I drove that exact route that I used to cycle the other evening, on my way to a Christmas Market held in my old neighborhood of Antietam in Pennside, outside Reading, PA. The rec center where the fair was held, is right next to the swimming pool that I lived in during the summertime, where I was on the swim team. I was there, the other night, as an author, to sign and sell my new book, “The World is Our Classroom.” I was hoping that I would see some old friends, folks that stuck around the area after they grew up, and I was not disappointed. The board manager of the market is Jimmy Pace, a podiatrist and excellent swimmer who was a few years younger than me. I had not seen him since he was 13 and me 15 and I can still see his skinny, tall body in his red, white and black striped tank suit, crouching down on the starter block as he readied himself for take-off. Big hugs were delivered all around. Just seeing him took me back to my childhood. I also saw an old life guard, and close friends of my deceased parents, who used to visit my family home on a regular basis. I hadn’t seen any of these people for close to 50 years. One woman came up to me though, scanned my table of four books that I have in print, showcasing the many long-distance hiking journeys I have taken and remarked, “You have had yourself quite a life.”
“I have,” I replied.
And she continued, “Most of us did not. We did not follow our hearts and just lived a life that we were told to live.”

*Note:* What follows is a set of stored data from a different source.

(** The corner list in the order the source writes it. *)
Definition corners_of (r : QRectF.t) : list QPointF.t :=
  [QRectF.topLeft r; QRectF.topRight r;
   QRectF.bottomRight r; QRectF.bottomLeft r].

(** [__init__(rect)]. *)
Definition init (r : QRectF.t) : t :=
  mk (QGraphicsRectItem.init r) 8 [] None translation r (corners_of r).

(** The square of side [s] centred on [p]. *)
Definition handle_rect (s : Q) (p : QPointF.t) : QRectF.t :=
  QRectF.of_point_size (QPointF.sub p (QPointF.mk (s / 2) (s / 2)))
                       (QSizeF.mk s s).

Definition update_handles (it : t) : t :=
  let s := handle_size it in
  let r := rect it in
  let corner :=
    if mode_in (transform_mode it) [scaling; affine; perspective]
    then [(top_left, handle_rect s (QRectF.topLeft r));
          (top_right, handle_rect s (QRectF.topRight r));
          (bottom_left, handle_rect s (QRectF.bottomLeft r));
          (bottom_right, handle_rect s (QRectF.bottomRight r))]
    else [] in
  let rot :=
    if mode_eqb (transform_mode it) rotation
    then
      let center_top :=
        QPointF.mk
          ((QPointF.x (QRectF.topLeft r) + QPointF.x (QRectF.topRight r)) / 2)
          (QRectF.top r - 20) in
      [(rotate, handle_rect s center_top)]
    else [] in
  with_handles (corner ++ rot) it.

I told her, “I just did what I wanted in life. It seemed pretty simple and easy.”
I wanted to ask her who those people were exactly in society who told her what she should do to be happy, and why she even listened, as if she did not have a choice.

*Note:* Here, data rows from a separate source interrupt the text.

Lemma stored_token_select w k app kt row :
  stored_token w k app kt row →
  select (token_matches (Some k) app) (SocialToken_objects w) = [(kt, row)].
Proof.
  intros (Hk & Ha & Hp & Huniq). apply select_one. split; [assumption|]. split.
  - unfold token_matches. rewrite Ha, Hp, !bool_decide_eq_true_2; reflexivity.
  - intros kt' row' Hk' Hm. unfold token_matches in Hm.
    apply andb_prop in Hm as [Hm1 Hm2]. apply bool_decide_eq_true_1 in Hm2.
    destruct (SocialToken.account row') as [| |k'] eqn:E; try discriminate.
    apply bool_decide_eq_true_1 in Hm1. subst k'. eauto.
Qed.

Lemma no_stored_token_select w k app :
  no_stored_token w k app →
  select (token_matches (Some k) app) (SocialToken_objects w) = [].
Proof.
  intros Hnone. apply select_nil. intros kt row Hk.
  destruct (token_matches (Some k) app row) eqn:Hm; [|reflexivity]. exfalso.
  apply (Hnone kt row Hk). unfold token_matches in Hm.
  apply andb_prop in Hm as [Hm1 Hm2]. apply bool_decide_eq_true_1 in Hm2.
  destruct (SocialToken.account row) as [| |k']; try discriminate.
  apply bool_decide_eq_true_1 in Hm1. subst. auto.
Qed.

(** The token part of [lookup], run: a stored token is refreshed. *)
Lemma lookup_token_refresh_run w self s a acc k lt tok kt trow :
  STORE_TOKENS = true →
  logins w !! self = Some s → account s = Some a →
  accounts w !! a = Some acc → SocialAccount.pk acc = Some k →
  token s = Some lt → tokens w !! lt = Some tok → SocialToken.pk tok = None →
  stored_token w k (SocialToken.app tok) kt trow →
  lookup_token STORE_TOKENS self a w = (token_refreshed w self s kt trow tok, inr tt).
Proof.
  intros Hst Hs Ha Hacc Hk Hlt Htok Htpk Hstored.
  pose proof (stored_token_select _ _ _ _ _ Hstored) as Hsel.
  pose proof (stored_token_no_conflict _ _ _ _ _ Hstored) as Hfree.
  destruct Hstored as (Hkt & Hfk & Happ & _).
  unfold lookup_token, token_refreshed, refreshed_token.
  step_deref. rewrite Hst, Hlt, Ha. cbn [truthy andb].
  step_deref. rewrite Htpk. cbn [truthy negb assert].
  step ltac:(reflexivity).
  apply run_try_ok.
  step ltac:(unfold SocialToken_objects_get; step_deref; rewrite Hk;
             erewrite run_objects_get_one by (wsimpl; exact Hsel); reflexivity).
  step_setattr. rewrite insert_insert_eq.
  destruct (decide (SocialToken.token_secret tok = "")) as [Hsec|Hsec].
  - rewrite bool_decide_eq_false_2 by (intros H; apply H, Hsec).
    step ltac:(reflexivity).
    step_setattr. rewrite insert_insert_eq.
    step ltac:(unfold SocialToken_save; step_deref;
               cbn [SocialToken.account SocialToken.set_expires_at
                    SocialToken.set_token SocialToken.set_pk];
               rewrite Hfk; cbn [related_id];
               step ltac:(reflexivity);
               cbn [SocialToken.pk pk_on_save];
               step ltac:(reflexivity);
               step ltac:(reflexivity);
               cbn [SocialToken.app SocialToken.set_expires_at SocialToken.set_token_secret
                    SocialToken.set_token SocialToken.set_pk fk_key];
               rewrite Happ, Hfree; cbn [refused];
               step_setattr; reflexivity).
    rewrite insert_insert_eq.
    erewrite run_setattr by (wsimpl; exact Hs).
    unfold SocialToken.set_account, SocialToken.set_pk, SocialToken.set_expires_at,
      SocialToken.set_token, SocialToken.set_token_secret.
    cbn. rewrite Hfk. reflexivity.
  - rewrite bool_decide_eq_true_2 by assumption.
    step_setattr. rewrite insert_insert_eq.
    step_setattr. rewrite insert_insert_eq.
    step ltac:(unfold SocialToken_save; step_deref;
               cbn [SocialToken.account SocialToken.set_expires_at
                    SocialToken.set_token_secret
                    SocialToken.set_token SocialToken.set_pk];
               rewrite Hfk; cbn [related_id];
               step ltac:(reflexivity);
               cbn [SocialToken.pk pk_on_save];
               step ltac:(reflexivity);
               step ltac:(reflexivity);
               cbn [SocialToken.app SocialToken.set_expires_at SocialToken.set_token_secret
                    SocialToken.set_token SocialToken.set_pk fk_key];
               rewrite Happ, Hfree; cbn [refused];
               step_setattr; reflexivity).
    rewrite insert_insert_eq.
    erewrite run_setattr by (wsimpl; exact Hs).
    unfold SocialToken.set_account, SocialToken.set_pk, SocialToken.set_expires_at,
      SocialToken.set_token, SocialToken.set_token_secret.
    cbn. rewrite Hfk. reflexivity.
Qed.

I was walking with a friend quite a few years ago who remarked about my remarkable life, “I am starting to think that you do not have voices in your head that tell you that you cannot do things, that try to defeat you.”
“No voices,” I reply, “never heard any, would ignore them if I did hear them.”

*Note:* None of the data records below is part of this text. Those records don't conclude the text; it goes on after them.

(** * File hosting service: catalog and content store

    A shallow embedding of [app.py]: the extension check, the chunked
    SHA-256 checksum, the SQLite catalog ([FileHostingDB]) and the upload,
    raw and download handlers, with the properties of the storage layer. *)

From Stdlib Require Import ZArith NArith List String Ascii Strings.Byte Lia Bool.
From stdpp Require Import base option list sorting gmap pretty.
From Equations.Prop Require Import Equations Logic.
Import ListNotations.

Local Open Scope Z_scope.

(** ** Text

    A Python [str] is a sequence of Unicode code points. *)

Definition char := N.
Definition pystr := list char.
Definition bytes := list byte.

(** An ASCII literal as a [str]. *)
Definition ustr (s : string) : pystr :=
  map N_of_ascii (list_ascii_of_string s).

Definition dot : char := 46%N.
Definition slash : char := 47%N.
Definition underscore : char := 95%N.
Definition percent : char := 37%N.
Definition NUL : char := 0%N.

Definition is_ascii (c : char) : bool := (c <? 128)%N.
Definition is_ascii_upper (c : char) : bool := (65 <=? c)%N && (c <=? 90)%N.

(** [str.lower()] on one ASCII character. *)
Definition ascii_lower (c : char) : char :=
  if is_ascii_upper c then (c + 32)%N else c.

(** [c in s] for a one-character [c]. *)
Definition contains_char (c : char) (s : pystr) : bool :=
  existsb (N.eqb c) s.

(** [s.rsplit(c, 1)[1]]: what follows the last [c]; [None] is the
    [IndexError] of a string without [c]. *)
Fixpoint rsplit_last (c : char) (s : pystr) : option pystr :=
  match s with
  | [] => None
  | x :: t =>
      match rsplit_last c t with
      | Some e => Some e
      | None => if (x =? c)%N then Some t else None
      end
  end.

(** [s.rstrip(c)]. *)
Fixpoint rstrip (c : char) (s : pystr) : pystr :=
  match s with
  | [] => []
  | x :: t =>
      match rstrip c t with
      | [] => if (x =? c)%N then [] else [x]
      | r => x :: r
      end
  end.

“You’re fortunate,” she remarked. She has struggled her whole life to silence her defeating voices.
After returning home that night to my remarkable log home that we build from scratch to my equally remarkable artist husband who has also managed to live the life he imagined, I asked him, “Do you understand these voices that tell people what to do?”
“Sometimes it is parents. Sometimes people make choices, like getting pregnant early or creating debt in their lives that limit their choices.”
“But before all that, when they are young, in the dreaming, planning life stage. Who tells them they need a home with 2 ½ baths to be happy, a new car, make a lot of money, etc. And who says they have to listen? That they don’t have a choice?”
I never understood it. Why would you give up one of the best gifts of a life- the free choice to design and create it any way that you want, to build in as much fun and happiness that you can fit, (over and above all the challenges life throws at you that you have no control over)? There is so much that we DO have control over. Why would you give it up? Driving back across Mount Penn, past the now darkened windows of the Bachman Pretzel factory, past the waterfall at Bernhart’s Dam, I am grateful that my own heart’s desires and love of life were too loud and overwhelming to ever give any dumb voices in my head a chance, if they ever did exist at all.